Thomas Haffa "Nicht solche dummen Dinge"

Der Schadenersatzklage des Filmrechtehändlers EM.TV über 148 Millionen Euro sieht Thomas Haffa mit "großer Gelassenheit entgegen". Gegenüber manager-magazin.de schildert er, warum die Vorwürfe gegen ihn und seinen Bruder haltlos seien und welche Interessen seiner Meinung nach hinter dem Verfahren stecken.

Hamburg - "Wir kennen die Klage zwar nicht im Detail, sehen ihr aber mit großer Gelassenheit entgegen", sagt Thomas Haffa gegenüber manager-magazin.de. EM.TV  hat am Mittwoch gegen frühere Spitzen-Manager des Unternehmens Schadenersatzklage beim Landgericht München I eingereicht.

Die Klage richte sich gegen Thomas Haffa, seinen ehemaligen Stellvertreter Florian Haffa und den früheren Aufsichtsratsvorsitzenden Nickolaus Becker. Der Fernsehrechtehändler fordert eine Schadenssumme einschließlich Zinsen von insgesamt rund 148 Millionen Euro ein. EM.TV leitet die Ansprüche aus dem angeblichen Fehlverhalten der Manager im Zusammenhang mit dem Erwerb der Formel-1-Beteiligung im Jahr 2000 her.

Die Klage kommt für Haffa zwar nicht unerwartet, erklären kann er sich die neuen Vorwürfe aber nicht. "Ich bin sprachlos", sagt Haffa. "Die Due-Diligence der Formel-1-Beteiligung, die über mehrere Monate lief, wurde von Fachleuten überwacht.
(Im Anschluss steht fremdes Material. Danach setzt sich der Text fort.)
Lemma encode_ascii c : ascii c → length (encode_utf8 c) = 1%nat.
Proof. unfold ascii, encode_utf8. intros. by rewrite decide_True by lia. Qed.
Lemma str_len_ascii s : Forall ascii s → str_len s = Z.of_nat (length s).
Proof.
  unfold str_len. induction 1 as [|c s Hc _ IH]; [done|].
  change (mjoin (encode_utf8 <$> c :: s)) with (encode_utf8 c ++ mjoin (encode_utf8 <$> s)).
  rewrite length_app, encode_ascii by done. cbn [length]. lia.
Qed.
Lemma char_index_ascii s i : Forall ascii s → (i ≤ length s)%nat → char_index s (Z.of_nat i) = Some i.
Proof.
  intros Hs. revert i. induction Hs as [|c s Hc _ IH]; intros i Hi; cbn in Hi; [by replace i with 0%nat by lia|].
  cbn [char_index]. destruct (Z.eqb_spec (Z.of_nat i) 0); [by replace i with 0%nat by lia|].
  destruct (Z.ltb_spec (Z.of_nat i) 0); [lia|]. rewrite encode_ascii by done. destruct i as [|i]; [lia|].
  replace (Z.of_nat (S i) - Z.of_nat 1) with (Z.of_nat i) by lia. by rewrite IH by lia.
Qed.
Lemma inner_step_complete_pairs (os : OS) (reg : registry) (similarity : Q)
  (imgs : Dict.t matrix) (a : nat) (id_A : Z) (matrix_A : matrix) (j : nat)
  (entry_B : Z * matrix) (st st' : _search.state) :
  nth_error imgs a = Some (id_A, matrix_A) ->
  nth_error imgs j = Some entry_B ->
  complete_pairs similarity imgs a j st ->
  _search.inner_step os reg similarity false a id_A matrix_A st (j, entry_B)
    = Some st' ->
  complete_pairs similarity imgs a (S j) st'.
Proof.
  intros Ha Hj (Hex & Hnd & Hc) Hstep. destruct entry_B as [id_B matrix_B].
  apply inner_step_cases in Hstep.
  destruct Hstep as [[-> Hskip]|[Hlt [k [B' [s [Hm Hon]]]]]].
  - split; [assumption|]. split; [assumption|].
    intros i' j' Hpos Hij Hhit K b HK Hb.
    destruct (Nat.eq_dec j' j) as [->|Hne];
      [destruct (Nat.eq_dec i' a) as [->|Hne']|].
    + exfalso. destruct Hhit as (x & mx & y & my & Hx & Hy & Hxy).
      rewrite Ha in Hx. rewrite Hj in Hy.
      injection Hx as <- <-. injection Hy as <- <-.
      destruct Hskip as [Hskip|Hskip]; [lia | contradiction].
    + apply (Hc i' j); auto. lia.
    + apply (Hc i' j'); auto. lia.
  - destruct (on_match_cases _ _ _ _ _ _ _ _ Hon) as [_ [_ [Hex' _]]].
    destruct (on_match_effect _ _ _ _ _ _ _ _ Hnd Hon) as [Hnd' [_ Hgrp]].
    assert (Hmono : forall x G, in_group x G (_search.result st) ->
                                in_group x G (_search.result st')).
    { intros x G HxG. apply Hgrp. now left. }
    split; [congruence|]. split; [assumption|].
    intros i' j' Hpos Hij Hhit K b HK Hb.
    destruct (Nat.eq_dec j' j) as [->|Hne];
      [destruct (Nat.eq_dec i' a) as [->|Hne']|].
    + unfold id_at in HK, Hb. rewrite Ha in HK. rewrite Hj in Hb.
      injection HK as <-. injection Hb as <-.
      destruct (target_exists id_A (_search.result st)) as [K' HK'].
      exists K'. split; [apply Hgrp; right; auto|].
      destruct HK' as [Hin|[-> _]]; [right; now apply Hmono | now left].
    + apply (share_group_mono _ _ _ _ Hmono).
      apply (Hc i' j); auto. lia.
    + apply (share_group_mono _ _ _ _ Hmono).
      apply (Hc i' j'); auto. lia.
Qed.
Das weiß auch der jetzige EM.TV-Vorstand." Dem wirft er Kleingeistigkeit vor: "Die Verantwortlichen verhalten sich wie Kleinaktionäre. Die Herrschaften kümmern sich nicht ums operative Geschäft, sondern machen solche dummen Sachen", so Haffa.

"Die Versicherung soll zahlen"

Hinter der neuen Klage vermutet er den Versuch, seine Manager-Versicherung im Nachhinein in die Pflicht nehmen zu können. Würde ihn das Gericht wegen groben Fehlverhaltens verurteilen, bestände für EM.TV eventuell die Möglichkeit, die Schadenersatzsumme über die Versicherung einzutreiben. "Die Versicherung soll zahlen" vermutet Haffa.

Stefan Rützel, Anwalt von EM.TV, will diesen Vorwurf nicht gelten lassen: "Die Klage ist nicht primär durch die Versicherungsdeckung motiviert. Es besteht die gesetzliche Pflicht der Organe, diese Ansprüche durchzusetzen", so Rützel gegenüber manager-magazin.de.

Nach dem Willen des Filmrechtehändlers sollen die Haffa-Brüder und Becker für weitere rund 50 Millionen Euro aufkommen, die EM.TV nach einem Vergleich als Schadenersatz an die Deutsche-Morgan-Grenfell-Gruppe zahlen müsste. Morgan Grenfell hatte für die Übertragung ihrer Formel-1-Anteile EM.TV-Aktien erhalten, die bereits kurze Zeit später dramatisch an Wert verloren hatten. Die Investoren hatten sich später mit dem neuen EM.TV-Management in einem Vergleich auf eine Entschädigung geeinigt.

Die Klage sei erforderlich geworden, da die ehemaligen Organmitglieder einen Ausgleich des Schadens der Gesellschaft abgelehnt hätten. Klagen gegen weitere Organmitglieder habe EM.TV derzeit nicht eingeleitet, da das Unternehmen bei diesen "nicht den Schwerpunkt der Verantwortungsbeiträge sieht". Auch hätten diese Manager Verjährungsverzichtserklärungen abgegeben.

Becker erklärte auf Nachfrage, er halte die Klage weiterhin für "absolut haltlos" und sehe ihr "gelassen entgegen". Er werde seinerseits EM.TV wegen Prozessbetrugs verklagen, da das Unternehmen bei anderen gerichtlichen Auseinandersetzungen argumentiert habe, es liege kein Fehlverhalten des Managements vor.

Thomas und Florian Haffa waren im April vergangenen Jahres zu einer Millionenstrafe verurteilt worden. Ihnen wurde zur Last gelegt, überhöhte Umsatzzahlen veröffentlicht zu haben, um den Börsenkurs ihres Medienunternehmens zu beeinflussen. Das Urteil ist noch nicht rechtskräftig.